Analysis of new data suggests the rate of total OAPs has remained relatively flat, but the proportion of those placements lasting more than 15 days has increased.
The data also shows that 96 per cent of OAPs were classed as “inappropriate”, defined by NHS Digital as caused by a lack of available beds, as opposed to, for example, being admitted after presenting at accident and emergency while away from home.
The government has said that “inappropriate” placements should be eliminated by 2020-21.
A straightforward comparison in the overall numbers was not possible because the number of providers reporting their data has fluctuated.
However, the average number of OAPs per trust has remained relatively flat since NHS Digital started publishing data in September 2017. There were 645 OAPs in the latest monthly figures, for December 2018, which was an average of 6.9 per trust.

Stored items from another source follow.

Lemma releasePrisoner_already_released prisonerId reason notes ups role uid
    now s p :
  isAdmin role = true ->
  findByPk Prisoner.prisoner_id (Prisoners s) prisonerId = Some p ->
  checkPrisonAccess ups (Prisoner.prison_id p) role = true ->
  Prisoner.status p = Released ->
  releasePrisoner prisonerId reason notes ups role uid now s
  = (Throw (JsError "Prisoner is already released"), s).
Proof.
  intros Hrole Hp Hacc Hst.
  unfold releasePrisoner. unfold_service.
  rewrite Hrole. cbn [negb]. cbv beta iota. rewrite Hp. cbv beta iota.
  rewrite Hacc. cbn [negb]. cbv beta iota. rewrite Hst. reflexivity.
Qed.

Lemma deletePrisoner_cases prisonerId reason ups role uid now s :
  (exists e, deletePrisoner prisonerId reason ups role uid now s
             = (Throw e, s)) \/
  (exists p,
      deletable s prisonerId ups role p /\
      deletePrisoner prisonerId reason ups role uid now s
      = (Ok (statusForReason reason),
         set_Prisoners
           (updateRow Prisoner.prisoner_id (Prisoner.prisoner_id p)
                      (markLeft (statusForReason reason) (today now))) s)).
Proof.
  unfold deletable, deletePrisoner. unfold_service.
  fold (statusForReason reason).
  repeat case_step; try (left; eexists; reflexivity).
  right. eexists. repeat split; try reflexivity.
  - destruct (isAdmin role); [reflexivity | discriminate].
  - match goal with
    | E : negb (checkPrisonAccess _ _ _) = false |- _ =>
        apply negb_false_iff in E; exact E
    end.
Qed.

Lemma deletePrisoner_run prisonerId reason ups role uid now s p :
  deletable s prisonerId ups role p ->
  deletePrisoner prisonerId reason ups role uid now s
  = (Ok (statusForReason reason),
     set_Prisoners
       (updateRow Prisoner.prisoner_id (Prisoner.prisoner_id p)
                  (markLeft (statusForReason reason) (today now))) s).
Proof.
  intros (Hrole & Hp & Hacc).
  unfold deletePrisoner. unfold_service. fold (statusForReason reason).
  rewrite Hrole. cbn [negb]. cbv beta iota. rewrite Hp. cbv beta iota.
  rewrite Hacc. reflexivity.
Qed.

(** The specification's reading of the precondition: a person whose status
    is not Active can be neither released nor marked deceased. *)
Definition discharge_requires_Active : Prop :=
  forall s prisonerId reason notes ups role uid now p,
    findByPk Prisoner.prisoner_id (Prisoners s) prisonerId = Some p ->
    Prisoner.status p <> Active ->
    (exists e, releasePrisoner prisonerId reason notes ups role uid now s
               = (Throw e, s)) /\
    (exists e, deletePrisoner prisonerId reason ups role uid now s
               = (Throw e, s)).

(** 2024-09-01 10:00 UTC, read on a server at UTC+05:30. *)
Definition aClock : Clock := mkClock (19967 * 86400000 + 36000000) 330.

(** C3, as stated, fails: a Deceased person is released, and a Released
    person is marked deceased, each time with a new actual release date. *)
Lemma discharge_of_discharged_person :
  let released := releasePrisoner 3 None None None SuperAdmin 7 aClock twoPrisons in
  let deceased := deletePrisoner 2 (Some "deceased") None SuperAdmin 7 aClock twoPrisons in
  today aClock = mkDate 2024 9 1 /\
  findByPk Prisoner.prisoner_id (Prisoners twoPrisons) 3
  = Some (Prisoner.mk 3 "921234567V" "CASE-3" (mkDate 2022 7 9) None
                      (Some (mkDate 2024 2 2)) Deceased 1) /\
  succeeds released = true /\
  findByPk Prisoner.prisoner_id (Prisoners (snd released)) 3
  = Some (Prisoner.mk 3 "921234567V" "CASE-3" (mkDate 2022 7 9) None
                      (Some (mkDate 2024 9 1)) Released 1) /\
  findByPk Prisoner.prisoner_id (Prisoners twoPrisons) 2 = Some releasedPerson /\
  succeeds deceased = true /\
  findByPk Prisoner.prisoner_id (Prisoners (snd deceased)) 2
  = Some (Prisoner.mk 2 "911234567V" "CASE-2" (mkDate 2023 3 5) None
                      (Some (mkDate 2024 9 1)) Deceased 1) /\
  ~ discharge_requires_Active.
Proof.
  cbv zeta.
  split; [vm_compute; reflexivity|].
  split; [vm_compute; reflexivity|].
  split; [vm_compute; reflexivity|].
  split; [vm_compute; reflexivity|].
  split; [vm_compute; reflexivity|].
  split; [vm_compute; reflexivity|].
  split; [vm_compute; reflexivity|].
  intros Hclaim.
  destruct (Hclaim twoPrisons 2 (Some "deceased") None None SuperAdmin 7
                   aClock releasedPerson) as [_ [e He]].
  - vm_compute. reflexivity.
  - discriminate.
  - vm_compute in He. discriminate.
Qed.

(** C3, amended.  [releasePrisoner] refuses only a person who is already
    Released: it succeeds exactly when the caller is a Prison Admin or
    Super Admin with access to the person's prison and the status is not
    Released, and then sets the status to Released and the actual release
    date to today; on a Released person it throws 'Prisoner is already
    released'.  [deletePrisoner] checks no status: it succeeds exactly when
    the caller is such an administrator with access, and sets the status to
    Deceased (reason 'deceased') or Released (any other reason) and the
    actual release date to today.  A call that throws leaves the store as
    it was. *)
Theorem discharge_spec :
  forall s prisonerId ups role uid now,
    (forall reason notes,
        let result :=
          releasePrisoner prisonerId reason notes ups role uid now s in
        (succeeds result = true <->
         exists p, releasable s prisonerId ups role p) /\
        (forall p,
            findByPk Prisoner.prisoner_id (Prisoners s) prisonerId = Some p ->
            succeeds result = true ->
            exists p',
              findByPk Prisoner.prisoner_id (Prisoners (snd result)) prisonerId
              = Some p' /\
              p' = markLeft Released (today now) p /\
              Prisoner.status p' = Released /\
              Prisoner.actual_release_date p' = Some (today now)) /\
        (forall p,
            isAdmin role = true ->
            findByPk Prisoner.prisoner_id (Prisoners s) prisonerId = Some p ->
            checkPrisonAccess ups (Prisoner.prison_id p) role = true ->
            Prisoner.status p = Released ->
            result = (Throw (JsError "Prisoner is already released"), s)) /\
        (succeeds result = false -> snd result = s)) /\
    (forall reason,
        let result := deletePrisoner prisonerId reason ups role uid now s in
        (succeeds result = true <->
         exists p, deletable s prisonerId ups role p) /\
        (forall p,
            findByPk Prisoner.prisoner_id (Prisoners s) prisonerId = Some p ->
            succeeds result = true ->
            exists p',
              findByPk Prisoner.prisoner_id (Prisoners (snd result)) prisonerId
              = Some p' /\
              p' = markLeft (statusForReason reason) (today now) p /\
              Prisoner.status p' = statusForReason reason /\
              Prisoner.actual_release_date p' = Some (today now)) /\
        (succeeds result = false -> snd result = s)).
Proof.
  intros s prisonerId ups role uid now. split.
  - intros reason notes. cbv zeta.
    destruct (releasePrisoner_cases prisonerId reason notes ups role uid now s)
      as [[e He]|(p & Hcond & Hrun)].
    + rewrite He. unfold succeeds. cbn [fst snd]. repeat split.
      * discriminate.
      * intros (p & Hcond).
        rewrite (releasePrisoner_run reason notes uid now Hcond) in He.
        discriminate.
      * discriminate.
      * intros p Hrole Hp Hacc Hst. rewrite <- He.
        apply releasePrisoner_already_released with (p := p); assumption.
    + rewrite Hrun. unfold succeeds. cbn [fst snd]. repeat split.
      * intros _. exists p. exact Hcond.
      * intros p0 Hp0 _. destruct Hcond as (_ & Hp & _).
        rewrite Hp in Hp0. inversion Hp0; subst p0.
        exists (markLeft Released (today now) p).
        cbn [Prisoners set_Prisoners].
        pose proof (findByPk_Some _ _ _ Hp) as [Hid _]. rewrite Hid.
        rewrite findByPk_updateRow_same by reflexivity.
        rewrite Hp. repeat split.
      * intros p0 _ Hp0 _ Hst. destruct Hcond as (_ & Hp & _ & Hne).
        rewrite Hp in Hp0. inversion Hp0; subst p0. contradiction.
      * discriminate.
  - intros reason. cbv zeta.
    destruct (deletePrisoner_cases prisonerId reason ups role uid now s)
      as [[e He]|(p & Hcond & Hrun)].
    + rewrite He. unfold succeeds. cbn [fst snd]. repeat split.
      * discriminate.
      * intros (p & Hcond).
        rewrite (deletePrisoner_run reason uid now Hcond) in He.
        discriminate.
      * discriminate.
    + rewrite Hrun. unfold succeeds. cbn [fst snd]. repeat split.
      * intros _. exists p. exact Hcond.
      * intros p0 Hp0 _. destruct Hcond as (_ & Hp & _).
        rewrite Hp in Hp0. inversion Hp0; subst p0.
        exists (markLeft (statusForReason reason) (today now) p).
        cbn [Prisoners set_Prisoners].
        pose proof (findByPk_Some _ _ _ Hp) as [Hid _]. rewrite Hid.
        rewrite findByPk_updateRow_same by reflexivity.
        rewrite Hp. repeat split.
      * discriminate.
Qed.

Meanwhile, the proportion of longer OAPs fluctuated between 45 and 50 per cent in the last four months of 2017, before fluctuating between 55 and 60 per cent in the same period in 2018.
The proportion of shorter OAPs, lasting fewer than 15 days, has decreased.
Adrian James, registrar for the Royal College of Psychiatrists, said: “These findings are very concerning. Three years into the five-year plan for reforming mental health services, the government is still way off its target of ending all adult inappropriate out of area placements by 2021.”
Dr James added: “It is particularly concerning that the number of placements lasting more than 15 days is on the rise. Reasons for this could include overstretched community mental health teams finding it hard to visit patients many miles away or to plan for their discharge from hospital.
“It may also be that a patient’s route back to their local community is blocked, either because a local hospital bed is not available or, more likely, because there is no community placement with appropriate support.
“We are calling for commissioners and providers to accurately assess capacity and demand in their areas to ensure services are as set up as best they can be.”
Vicky Nash, head of policy at Mind, also warned there would be a “huge amount of work” needed to bring down the numbers and suggested “the figures are going in the opposite direction”.
An NHS England spokesman said: “The NHS remains committed to eliminating inappropriate out of area placements so that patients get the right care, at the right time and as close to home as possible.
“Significant progress has been made in many areas, but there is more intensive work to do over the next two years with a minority of areas, who account for a large proportion of all out of area activity.”